Talking Science and not Sanskrit ~


I want to tell you a story. It starts with – 'Once upon a time' and it goes like this:

Love descends:

Once upon a time, a child was born in a rustic village of India and was embraced by love of his mother. Two months later, I returned home from my boarding school and I heard his voice for the first time.
“Mom, is that a cat?”
“It is your brother”, she said.
New born babies, I guess sound all the same, no matter their species. And, of course, I was hoping for a cat. 


The Un-magical spell:

Many years passed and I came to USA for graduate school.
When I went to visit home for the first time, there was so much excitement in home and everyone wanted to know what I did here in USA. So, I started telling the room full of my family and extended family members about my research. About 20 seconds into my elegant narration of the super grand work that I had been doing, I had very successfully put everyone to dead sleep!

Meanwhile my little brother, who as it turned out was not a cat, was playing outside, completely oblivious to my newly acquired un-magical charm of sleep. When he came back home, he asked me the same dreaded question that my relatives dared asked earlier in the day, “Didi (elder sister), what is that you study in your America school?”

You see, I will happily play the Pied Piper and lead the entire world to sleep or doom or whatever that comatose-sleep was. But I can't do that to my brother!



So, I told him a story instead:

"A story of vast vast ocean, oh so blue! An ocean, as big as thousands of lakes put together! You see earth can appear quite small in Geography books and fast flying airplanes. But listen, earth is huge – our big town, our entire big town is not even a speck on this soccer ball of earth. 

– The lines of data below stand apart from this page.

(** * Configuration service of go-register-server

    A shallow embedding of [pkg/api/service/config_service.go]: the additive
    merge ([recursiveAdd], [addProperty]), the route separator
    ([separateRoute]), the update-policy resolver
    ([createOrUpdateConfigMap]), and the two handlers ([Save], [Poll]).

    Conventions of the embedding.
    - A decoded YAML document is a tree of [value]s; a Go
      [map[string]interface{}] is a [gmap string value].  The documents the
      handlers work on come out of [yaml.Unmarshal] and are therefore trees
      without sharing, so a map mutated in place is modelled by writing the
      mutated map back at the key it hangs under.  Maps are allocated maps
      (what [make] and the decoder of a YAML mapping produce).
    - A Go panic is the [Panicked] outcome; everything that can dereference
      a nil pointer or assert a type lives in the [outcome] monad.
    - A handler is a state transformer over the store and the response
      being written; effects performed before a panic are kept.
    - Logging and the request counter have no bearing on the store or on
      the response and are left out. *)

From stdpp Require Import gmap strings list fin_maps pretty.

(** ** The Go runtime fragment the service relies on *)

Inductive panic := NilDereference | InterfaceConversion.

Inductive outcome (A : Type) := Returned (a : A) | Panicked (p : panic).
Arguments Returned {A} a.
Arguments Panicked {A} p.

Global Instance outcome_ret : MRet outcome := @Returned.
Global Instance outcome_bind : MBind outcome := λ A B f o,
  match o with Returned a => f a | Panicked p => Panicked p end.

(** Go's [error] values: only their being nil or not is ever inspected. *)
Definition error := string.

(** A call returning [(T, error)]. *)
Inductive result (A : Type) := Ok (a : A) | Err (e : error).
Arguments Ok {A} a.
Arguments Err {A} e.

(** What [ghodss/yaml] decodes into an [interface{}]: nil, bool, float64
    (the code only moves numbers around; they are kept as integers),
    string, []interface{} and map[string]interface{}. *)
#[warnings="-register-all"]
Inductive value :=
| VNil
| VBool (b : bool)
| VFloat64 (n : Z)
| VString (s : string)
| VSlice (l : list value)
| VMap (m : gmap string value).

Module reflect.

(** [reflect.Kind], restricted to the kinds of decoded values. *)
Inductive Kind := Bool | Float64 | String | Slice | Map.

Global Instance Kind_eq_dec : EqDecision Kind.
Proof. solve_decision. Defined.

(** [reflect.TypeOf(v)]: the nil interface has no type ([None] is the nil
    [reflect.Type]). *)
Definition TypeOf (v : value) : option Kind :=
  match v with
  | VNil => None
  | VBool _ => Some Bool
  | VFloat64 _ => Some Float64
  | VString _ => Some String
  | VSlice _ => Some Slice
  | VMap _ => Some Map
  end.

(** [t.Kind()]: a method call on the nil [reflect.Type] panics. *)
Definition Type_Kind (t : option Kind) : outcome Kind :=
  match t with
  | Some k => Returned k
  | None => Panicked NilDereference
  end.

End reflect.

(** [reflect.TypeOf(v).Kind() == k] *)
Definition kind_is (v : value) (k : reflect.Kind) : outcome bool :=
  k' ← reflect.Type_Kind (reflect.TypeOf v); mret (bool_decide (k' = k)).

(** [v.(map[string]interface{})] *)
Definition assert_map (v : value) : outcome (gmap string value) :=
  match v with
  | VMap m => Returned m
  | _ => Panicked InterfaceConversion
  end.

(** [v != nil] *)
Definition not_nil (v : value) : bool :=
  match v with VNil => false | _ => true end.

(** [m[k]]: the zero value (nil) when the key is missing. *)
Definition index (m : gmap string value) (k : string) : value :=
  default VNil (m !! k).

(** Short-circuit [a && b]: [b] is evaluated only when [a] is true. *)
Definition andM (a b : outcome bool) : outcome bool :=
  x ← a; if x : bool then b else mret false.
Infix "&&&" := andM (at level 40, left associativity).

(** ** Merge engine *)

(** Modelled from the spec: [utils.Contain] is not part of the sources at
    hand; section 4.2 reads the test as "key absent from / present in the
    existing mapping". *)
Definition utils_Contain (m : gmap string value) (k : string) : bool :=
  bool_decide (is_Some (m !! k)).

(** One iteration of the loop of [recursiveAdd], for the entry [nk, nv] of
    [newMap]; [rec] is the recursive call, which takes [nv] itself rather
    than the map asserted out of it, so that the recursion is structural.
    The nested map [ov] is mutated in place by the recursive call, which
    shows here as writing the merged map back under [nk]. *)
Definition recursiveAdd_body
    (rec : gmap string value → value → outcome (gmap string value))
    (nk : string) (nv : value) (acc : outcome (gmap string value))
    : outcome (gmap string value) :=
  oldMap ← acc;
  let ov := index oldMap nk in
  if negb (utils_Contain oldMap nk) then mret (<[nk := nv]> oldMap)
  else
    c ← (mret (not_nil nv) &&& kind_is nv reflect.Map
           &&& mret (not_nil ov) &&& kind_is ov reflect.Map);
    if c : bool then
      om ← assert_map ov;
      _ ← assert_map nv;
      om' ← rec om nv;
      mret (<[nk := VMap om']> oldMap)
    else mret oldMap.

(** The recursion is on the incoming document; [newMap] is passed as the
    [value] it is ([nv.(map[string]interface{})] is the [VMap] case). *)
Fixpoint recursiveAdd_rec (oldMap : gmap string value) (newMap : value)
    {struct newMap} : outcome (gmap string value) :=
  match newMap with
  | VMap nm => map_fold (recursiveAdd_body recursiveAdd_rec) (Returned oldMap) nm
  | _ => Panicked InterfaceConversion
  end.

Definition recursiveAdd (oldMap newMap : gmap string value)
    : outcome (gmap string value) :=
  recursiveAdd_rec oldMap (VMap newMap).

(** A measure on documents, for induction over nested mappings. *)
Fixpoint value_size (v : value) : nat :=
  match v with
  | VMap m => S (map_fold (λ _ v' n, value_size v' + n) 0 m)
  | VSlice l => S (foldr (λ v' n, value_size v' + n) 0 l)
  | _ => 1
  end.

(** "scalar or sequence": anything that is neither nil nor a mapping. *)
Definition scalar_or_sequence (v : value) : Prop :=
  match v with
  | VBool _ | VFloat64 _ | VString _ | VSlice _ => True
  | VNil | VMap _ => False
  end.

(** What a merge leaves under a key bound to [ov] in the existing mapping
    and to [nv] in the incoming one. *)
Definition merged (ov nv r : value) : Prop :=
  match ov, nv with
  | VMap om, VMap nm => ∃ om', recursiveAdd om nm = Returned om' ∧ r = VMap om'
  | _, _ => r = ov
  end.

(** [R] is the key-by-key merge of [N] into [E]. *)
Definition merge_of (E N R : gmap string value) : Prop :=
  ∀ k, match E !! k with
       | None => R !! k = N !! k
       | Some ov =>
           match N !! k with
           | None => R !! k = Some ov
           | Some nv => ∃ r, R !! k = Some r ∧ merged ov nv r
           end
       end.

(** ** Entities, store and transport *)

Module entity.

(** Modelled from the spec: the [entity] package is not part of the sources
    at hand.  The fields are the ones the service reads; the policy names
    are those of section 6 (updatePolicy ∈ {not, add, cover}). *)
Record SaveConfigDTO := {
  Service : string;
  Version : string;
  Profile : string;
  Namespace : string;
  UpdatePolicy : string;
  Yaml : string;
}.

Definition UpdatePolicyNot : string := "not".
Definition UpdatePolicyAdd : string := "add".
Definition UpdatePolicyCover : string := "cover".

(** [dto.Yaml = y] *)
Definition set_Yaml (y : string) (dto : SaveConfigDTO) : SaveConfigDTO :=
  {| Service := Service dto; Version := Version dto; Profile := Profile dto;
     Namespace := Namespace dto; UpdatePolicy := UpdatePolicy dto; Yaml := y |}.

Record PropertySource := {
  ps_Name : string;
  ps_Source : gmap string value;
}.

Record Environment := {
  env_Name : string;
  env_Version : string;
  env_Profiles : list string;
  env_PropertySources : list PropertySource;
}.

End entity.
Export entity.

Module k8s.

(** The part of a ConfigMap the service reads. *)
Record ConfigMap := {
  Data : gmap string string;
  Annotations : gmap string string;
}.

(** The [k8s.ConfigMapOperator] interface, over an abstract store.  Queries
    return a pointer ([None] is nil); [CreateConfigMap] and
    [UpdateConfigMap] return the error of the call ([None] is nil; the
    ConfigMap they also return is discarded by every caller) and the store
    they leave behind. *)
Class ConfigMapOperator (Store : Type) := {
  QueryConfigMap : string → string → Store → option ConfigMap;
  QueryConfigMapByName : string → Store → option ConfigMap;
  CreateConfigMap : SaveConfigDTO → Store → option error * Store;
  UpdateConfigMap : SaveConfigDTO → Store → option error * Store;
}.

End k8s.
Export k8s.

Module restful.

(** What a handler reads from the request: the path parameters and the
    decoded body ([None] when [ReadEntity] fails). *)
Record Request := {
  PathParameters : gmap string string;
  Entity : option SaveConfigDTO;
}.

(** [request.PathParameter(name)]: empty when the parameter is missing. *)
Definition PathParameter (request : Request) (name : string) : string :=
  default "" (PathParameters request !! name).

(** What a handler writes to the response, in order. *)
Inductive written :=
| ErrorString (status : Z) (message : string)
| AsJson (env : Environment).

End restful.
Export restful.

(** Everything else the service takes from outside this file: constants of
    [entity], the process configuration [embed.Env.ConfigServer], helpers of
    [utils], the YAML codec and the struct validator. *)
Class Collaborators := {
  ApiGatewayServiceName : string;
  RouteConfigMap : string;
  DefaultProfile : string;
  ChoerodonVersion : string;
  ConfigServerAdditions : gmap string value;
  GatewayNames : list string;
  ConfigMapProfileKey : string → string;
  ConvertRecursiveMapToSingleMap : gmap string value → gmap string value;
  yaml_Unmarshal : string → result (gmap string value);
  yaml_Marshal : gmap string value → result string;
  validate_Struct : SaveConfigDTO → option error;
}.

(** ** The handler monad *)

Section handler.
Context {Store : Type}.

Record world := {
  store : Store;
  response : list written;
}.

Definition M (A : Type) : Type := world → outcome A * world.

Global Instance M_ret : MRet M := λ A a w, (Returned a, w).
Global Instance M_bind : MBind M := λ A B f m w,
  match m w with
  | (Returned a, w') => f a w'
  | (Panicked p, w') => (Panicked p, w')
  end.

(** Run a store-free computation inside a handler. *)
Definition lift {A} (o : outcome A) : M A := λ w, (o, w).

Definition get_store : M Store := λ w, (Returned (store w), w).

Definition on_store (f : Store → option error * Store) : M (option error) :=
  λ w, let '(err, st) := f (store w) in
       (Returned err, {| store := st; response := response w |}).

Definition write (x : written) : M unit :=
  λ w, (Returned tt, {| store := store w; response := response w ++ [x] |}).

Definition WriteErrorString (status : Z) (message : string) : M unit :=
  write (ErrorString status message).

Definition WriteAsJson (env : Environment) : M unit :=
  write (AsJson env).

Some people spilled some oil in middle of ocean and the fishes were not able to breathe and they died. When this oil reached land, the land birds, who were playing with the water got oil all over them and their feathers got stuck. They could not fly and died. In my school, I am studying how to best clean this oil when it reaches the shore. You see, sometime oil makes puddles like water puddles after rain and sometimes it make small balls with sand like our mumma makes sweetmeat balls with butter. I want to know which one should I clean first- the puddle or the balls."

No one died that day. And, life moved on.

Memories that inspire:
About two years later, working on my PhD, we had our mentors, professors and big people reminding us over and over again that we need to learn how to communicate our research.
Aah! How the joy of giving the gift of sleep to my family clashed with the shame and sadness of my boring narratives!

One usual night, I was talking to my brother on phone about his school and he told me about this new subject that they have to study- Environmental Science. I chimed in, “Brother, I study that subject too! Wow!” And, I so remember what he said-
I know. I remember you told me that you study how to clean big oceans from oil. The birds and fishes die when oil is spilled and you want to clean the oil puddles and oil balls.”

He remembered. And, in his remembering he imparted the secrets of scientific communication to me. 

May be this passed your noticing, but our world has been much lighter and brighter place since then.



As I write my first blog for VT SuN to talk about my research, I write it for my Guru of scientific communication, my darling baby brother!